Look below for the line that has "else st_ret record.". Set down the lines from there through the line that has "pref_positive p = opinions", exactly as written.

Data extracted from a collection:
•••
(* ===== verification/Feedback.v ===== *)
(** * Feedback and preferences

    The table [feedback] ([create_feedback_record], [list_feedback_records]), the
    preferences drawn from it ([build_preference_context]) and the endpoints on
    both.  The JSON columns [tags] and [metadata] hold decoded values, as in
    [Tasks]. *)

From S2P Require Import Prelude PyStr PyTime Json JsonText Paths Policy TaskDb Ranking SourcePolicy.
Open Scope Z_scope.

Record feedback := mkFeedback {
  f_id : string; f_created_at : string; f_project : option string; f_user_id : option string; f_source : string; f_task_id : option string;
  f_rating : option Z; f_sentiment : option string; f_tags : option (list string); f_content : string; f_topic_path : option string;
  f_metadata : option dict }.

Section feedback.
(** [FEEDBACK_MAX_CONTENT], [PREFERENCE_MAX_ENTRIES], [LEARNING_LOOP_ENABLED] and [TASK_DB_LOCK_RETRIES]. *)
Variables (FEEDBACK_MAX_CONTENT : nat) (PREFERENCE_MAX_ENTRIES : Z) (LEARNING_LOOP_ENABLED : bool) (TASK_DB_LOCK_RETRIES : Z).

Definition feedback_iso_now (now : Z) : string := _utc_iso_from_unix now.

(** [id TEXT PRIMARY KEY] *)
Definition insert_feedback (now : Z) (id : string) (project user_id source task_id : option string) (rating : option Z)
    (sentiment : option string) (tags : option (list string)) (content topic_path : option string) (metadata : option dict)
    (T : list feedback) : result (list feedback * feedback) :=
  let safe_content := take FEEDBACK_MAX_CONTENT (strip (opt_str content)) in
  let safe_source := lower (str_or (opt_str source) "user") in
  let f := mkFeedback id (feedback_iso_now now) project user_id safe_source task_id rating sentiment tags safe_content topic_path metadata in
  if existsb (fun f' => f_id f' =s id) T then Raise (IntegrityError "UNIQUE constraint failed: feedback.id") else Ok (T ++ [f], f).

Definition create_feedback_record now id project user_id source task_id rating sentiment tags content topic_path metadata
  : ST (task_db (list feedback)) feedback :=
  _task_db_exec TASK_DB_LOCK_RETRIES (insert_feedback now id project user_id source task_id rating sentiment tags content topic_path metadata).

Definition opt_matches (want have : option string) : bool :=
  negb (truthy (opt_str want)) || bool_decide (have = want).

Definition feedback_matches (project user_id source : option string) (f : feedback) : bool :=
  opt_matches project (f_project f) && opt_matches user_id (f_user_id f)
  && (negb (truthy (opt_str source)) || (f_source f =s lower (opt_str source))).

(** [ORDER BY created_at DESC]; rows of the same instant come in the order of
    the table. *)
Definition newer (a b : feedback) : bool := str_leb (f_created_at b) (f_created_at a).

Definition select_feedback (project user_id source : option string) (limit : Z) (T : list feedback) : list feedback :=
  firstn (Z.to_nat (Z.max 1 (Z.min limit 200))) (sort_by newer (List.filter (feedback_matches project user_id source) T)).

Definition list_feedback_records project user_id source limit : ST (task_db (list feedback)) (list feedback) :=
  _task_db_exec TASK_DB_LOCK_RETRIES (fun T => Ok (T, select_feedback project user_id source limit T)).

(** ** Preferences *)

Definition positive_words : list string := ["positive"; "liked"; "good"].
Definition negative_words : list string := ["negative"; "disliked"; "bad"].

(** [content or entry.get("metadata") or ""], as the f-string prints it. *)
Definition feedback_line (f : feedback) : string :=
  let content := strip (f_content f) in
  if truthy content then content else match f_metadata f with Some ((_ :: _) as d) => jrepr (JObj d) | _ => "" end.

Definition rendered (f : feedback) : string :=
  let tag_str := match f_tags f with Some ((_ :: _) as tags) => " [tags: " +:+ join ", " tags +:+ "]" | _ => "" end in
  let topic_str := if truthy (opt_str (f_topic_path f)) then " [topic: " +:+ opt_str (f_topic_path f) +:+ "]" else "" in
  feedback_line f +:+ " (source: " +:+ str_or (f_source f) "user" +:+ ")" +:+ topic_str +:+ tag_str.

Inductive opinion := Liked | Disliked | Noted.

(** The rating decides unless it is 3 or missing. *)
Definition opinion_of (f : feedback) : opinion :=
  let by_sentiment :=
    let s := lower (opt_str (f_sentiment f)) in
    if mem_str s positive_words then Liked else if mem_str s negative_words then Disliked else Noted in
  match f_rating f with
  | Some r => if 4 <=? r then Liked else if r <=? 2 then Disliked else by_sentiment
  | None => by_sentiment
  end.

Record preferences := mkPreferences {
  pref_positive : list string; pref_negative : list string; pref_notes : list string; pref_context : string; pref_total : Z; pref_updated_at : string }.

Definition add_opinion (acc : list string * list string * list string) (f : feedback) : list string * list string * list string :=
  let '(positives, negatives, notes) := acc in
  if negb (truthy (feedback_line f)) then acc
  else match opinion_of f with
       | Liked => (positives ++ [rendered f], negatives, notes)
       | Disliked => (positives, negatives ++ [rendered f], notes)
       | Noted => (positives, negatives, notes ++ [rendered f])
       end.

Definition context_block (title : string) (items : list string) : list string :=
  match items with [] => [] | _ => title :: map (fun item => "- " +:+ item) items end.

Definition build_preference_context (now : Z) (records : list feedback) : preferences :=
  let '(positives, negatives, notes) := fold_left add_opinion records ([], [], []) in
  mkPreferences positives negatives notes
    (strip (join nl (context_block "Positive preferences:" positives ++ context_block "Avoid or dislike:" negatives ++ context_block "Notes:" notes)))
    (Z.of_nat (length records)) (feedback_iso_now now).

Definition preferences_json (p : preferences) : dict :=
  [("positive", JList (map JStr (pref_positive p))); ("negative", JList (map JStr (pref_negative p))); ("notes", JList (map JStr (pref_notes p)));
   ("context", JStr (pref_context p)); ("total", JInt (pref_total p)); ("updated_at", JStr (pref_updated_at p))].

(** ** Endpoints *)

Definition feedback_json (f : feedback) : dict :=
  let opt o := match o with Some s => JStr s | None => JNull end in
  [("id", JStr (f_id f)); ("created_at", JStr (f_created_at f)); ("project", opt (f_project f)); ("user_id", opt (f_user_id f));
   ("source", JStr (f_source f)); ("task_id", opt (f_task_id f)); ("rating", match f_rating f with Some r => JInt r | None => JNull end);
   ("sentiment", opt (f_sentiment f)); ("tags", match f_tags f with Some l => JList (map JStr l) | None => JNull end);
   ("content", JStr (f_content f)); ("topic_path", opt (f_topic_path f));
   ("metadata", match f_metadata f with Some d => JObj d | None => JNull end)].

Record feedback_in := mkFeedbackIn {
  fi_project : option string; fi_user_id : option string; fi_source : option string; fi_task_id : option string; fi_rating : option Z;
  fi_sentiment : option string; fi_tags : option (list string); fi_content : option string; fi_topic_path : option string;
  fi_metadata : option dict }.

(** The database and the other services; [call_memory_tool] and
    [json.dumps(record, indent=2)] are arguments. *)
Section endpoints.
Context {W : Type}.
Variable call_memory_tool : string -> dict -> ST W json.
Variable dumps_indented : json -> string.

Record feedback_state := mkFeedbackState { fs_db : task_db (list feedback); fs_world : W }.

Definition on_db {A} (m : ST (task_db (list feedback)) A) : ST feedback_state A := fun s =>
  let '(db, r) := m (fs_db s) in (mkFeedbackState db (fs_world s), r).
Definition on_world {A} (m : ST W A) : ST feedback_state A := fun s =>
  let '(w, r) := m (fs_world s) in (mkFeedbackState (fs_db s) w, r).

Definition create_feedback (now : Z) (id : string) (p : feedback_in) : ST feedback_state feedback :=
  topic_path <- (if truthy (opt_str (fi_topic_path p)) then st_lift (let! t := normalize_topic_path (opt_str (fi_topic_path p)) in Ok (Some t))
                 else st_ret None) ;;
  record <- on_db (create_feedback_record now id (fi_project p) (fi_user_id p) (fi_source p) (fi_task_id p) (fi_rating p) (fi_sentiment p)
                     (fi_tags p) (fi_content p) topic_path (fi_metadata p)) ;;
  if LEARNING_LOOP_ENABLED && truthy (opt_str (f_project record)) && truthy (f_content record) then
    on_world (call_memory_tool "memory_bank_write"
      [("projectName", JStr (opt_str (f_project record))); ("fileName", JStr ("feedback/" +:+ f_id record +:+ ".md"));
       ("content", JStr (dumps_indented (JObj (feedback_json record))))]) ;;;
    st_ret record
  else st_ret record.

(** [None] when learning is disabled. *)
Definition get_preferences (now : Z) (project user_id : option string) (limit : Z) : ST feedback_state (option preferences) :=
  if negb LEARNING_LOOP_ENABLED then st_ret None
  else records <- on_db (list_feedback_records project user_id None limit) ;; st_ret (Some (build_preference_context now records)).
End endpoints.

(** ** Theorems *)

Definition has_line (f : feedback) : bool := truthy (feedback_line f).
Definition of_opinion (o : opinion) (f : feedback) : bool :=
  has_line f && match o, opinion_of f with Liked, Liked | Disliked, Disliked | Noted, Noted => true | _, _ => false end.
Definition opinions (o : opinion) (records : list feedback) : list string := map rendered (List.filter (of_opinion o) records).

Lemma fold_opinions records : forall p n t, fold_left add_opinion records (p, n, t) =
  (p ++ opinions Liked records, n ++ opinions Disliked records, t ++ opinions Noted records).
Proof.
  induction records as [|f records IH]; intros p n t; cbn [fold_left]; [by rewrite !app_nil_r|].
  unfold opinions, of_opinion, has_line. cbn [List.filter map add_opinion].
  destruct (truthy (feedback_line f)) eqn:Et; cbn [negb andb]; [|by rewrite IH].
  destruct (opinion_of f); rewrite IH; cbn [map]; by rewrite <- app_assoc.
Qed.

(** Preferences partition the feedback that says something: the positive,
    negative and other notes are, each in the order of the records, the rendered
    records of that opinion, and every record with a text or metadata is in
    exactly one of the three. *)
Theorem preferences_partition now records :
  let p := build_preference_context now records in
  pref_positive p = opinions Liked records /\ pref_negative p = opinions Disliked records /\ pref_notes p = opinions Noted records /\
  (length (pref_positive p) + length (pref_negative p) + length (pref_notes p))%nat = length (List.filter has_line records) /\
  pref_total p = Z.of_nat (length records).
Proof.
  unfold build_preference_context. rewrite fold_opinions. cbn. repeat split. unfold opinions. rewrite !length_map.
  induction records as [|f records IH]; [done|]. unfold of_opinion in *. cbn [List.filter]. destruct (has_line f); cbn [andb]; [|exact IH].
  destruct (opinion_of f); cbn [length]; lia.
Qed.

Lemma newer_total a b : newer a b = true \/ newer b a = true.
Proof. apply str_leb_total. Qed.
Lemma newer_trans a b c : newer a b = true -> newer b c = true -> newer a c = true.
Proof. unfold newer. intros H1 H2. by eapply str_leb_trans. Qed.

(** The list of feedback is the newest page of what matches: every listed
    record matches the request, the page has at most 200 records and is full
    unless everything that matches is on it, and no record left out is newer
    than a listed one. *)
Theorem feedback_page project user_id source limit T :
  let page := select_feedback project user_id source limit T in
  exists rest, Permutation (List.filter (feedback_matches project user_id source) T) (page ++ rest) /\
    StronglySorted (fun a b => newer a b = true) (page ++ rest) /\
    Z.of_nat (length page) <= 200 /\ (rest <> [] -> Z.of_nat (length page) = Z.max 1 (Z.min limit 200)).
Proof.
  cbv zeta. unfold select_feedback. set (n := Z.to_nat _). set (l := sort_by newer _). exists (skipn n l).
  rewrite firstn_skipn. split; [symmetry; apply sort_by_perm|].
  split; [apply sort_by_sorted; [apply newer_total|apply newer_trans]|]. rewrite length_firstn. split; [lia|].
  intros Hr. destruct (Nat.le_gt_cases (length l) n) as [Hl|Hl]; [by rewrite skipn_all2 in Hr|]. lia.
Qed.
End feedback.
•••
Exercise result:
  else st_ret record.

(** [None] when learning is disabled. *)
Definition get_preferences (now : Z) (project user_id : option string) (limit : Z) : ST feedback_state (option preferences) :=
  if negb LEARNING_LOOP_ENABLED then st_ret None
  else records <- on_db (list_feedback_records project user_id None limit) ;; st_ret (Some (build_preference_context now records)).
End endpoints.

(** ** Theorems *)

Definition has_line (f : feedback) : bool := truthy (feedback_line f).
Definition of_opinion (o : opinion) (f : feedback) : bool :=
  has_line f && match o, opinion_of f with Liked, Liked | Disliked, Disliked | Noted, Noted => true | _, _ => false end.
Definition opinions (o : opinion) (records : list feedback) : list string := map rendered (List.filter (of_opinion o) records).

Lemma fold_opinions records : forall p n t, fold_left add_opinion records (p, n, t) =
  (p ++ opinions Liked records, n ++ opinions Disliked records, t ++ opinions Noted records).
Proof.
  induction records as [|f records IH]; intros p n t; cbn [fold_left]; [by rewrite !app_nil_r|].
  unfold opinions, of_opinion, has_line. cbn [List.filter map add_opinion].
  destruct (truthy (feedback_line f)) eqn:Et; cbn [negb andb]; [|by rewrite IH].
  destruct (opinion_of f); rewrite IH; cbn [map]; by rewrite <- app_assoc.
Qed.

(** Preferences partition the feedback that says something: the positive,
    negative and other notes are, each in the order of the records, the rendered
    records of that opinion, and every record with a text or metadata is in
    exactly one of the three. *)
Theorem preferences_partition now records :
  let p := build_preference_context now records in
  pref_positive p = opinions Liked records /\ pref_negative p = opinions Disliked records /\ pref_notes p = opinions Noted records /\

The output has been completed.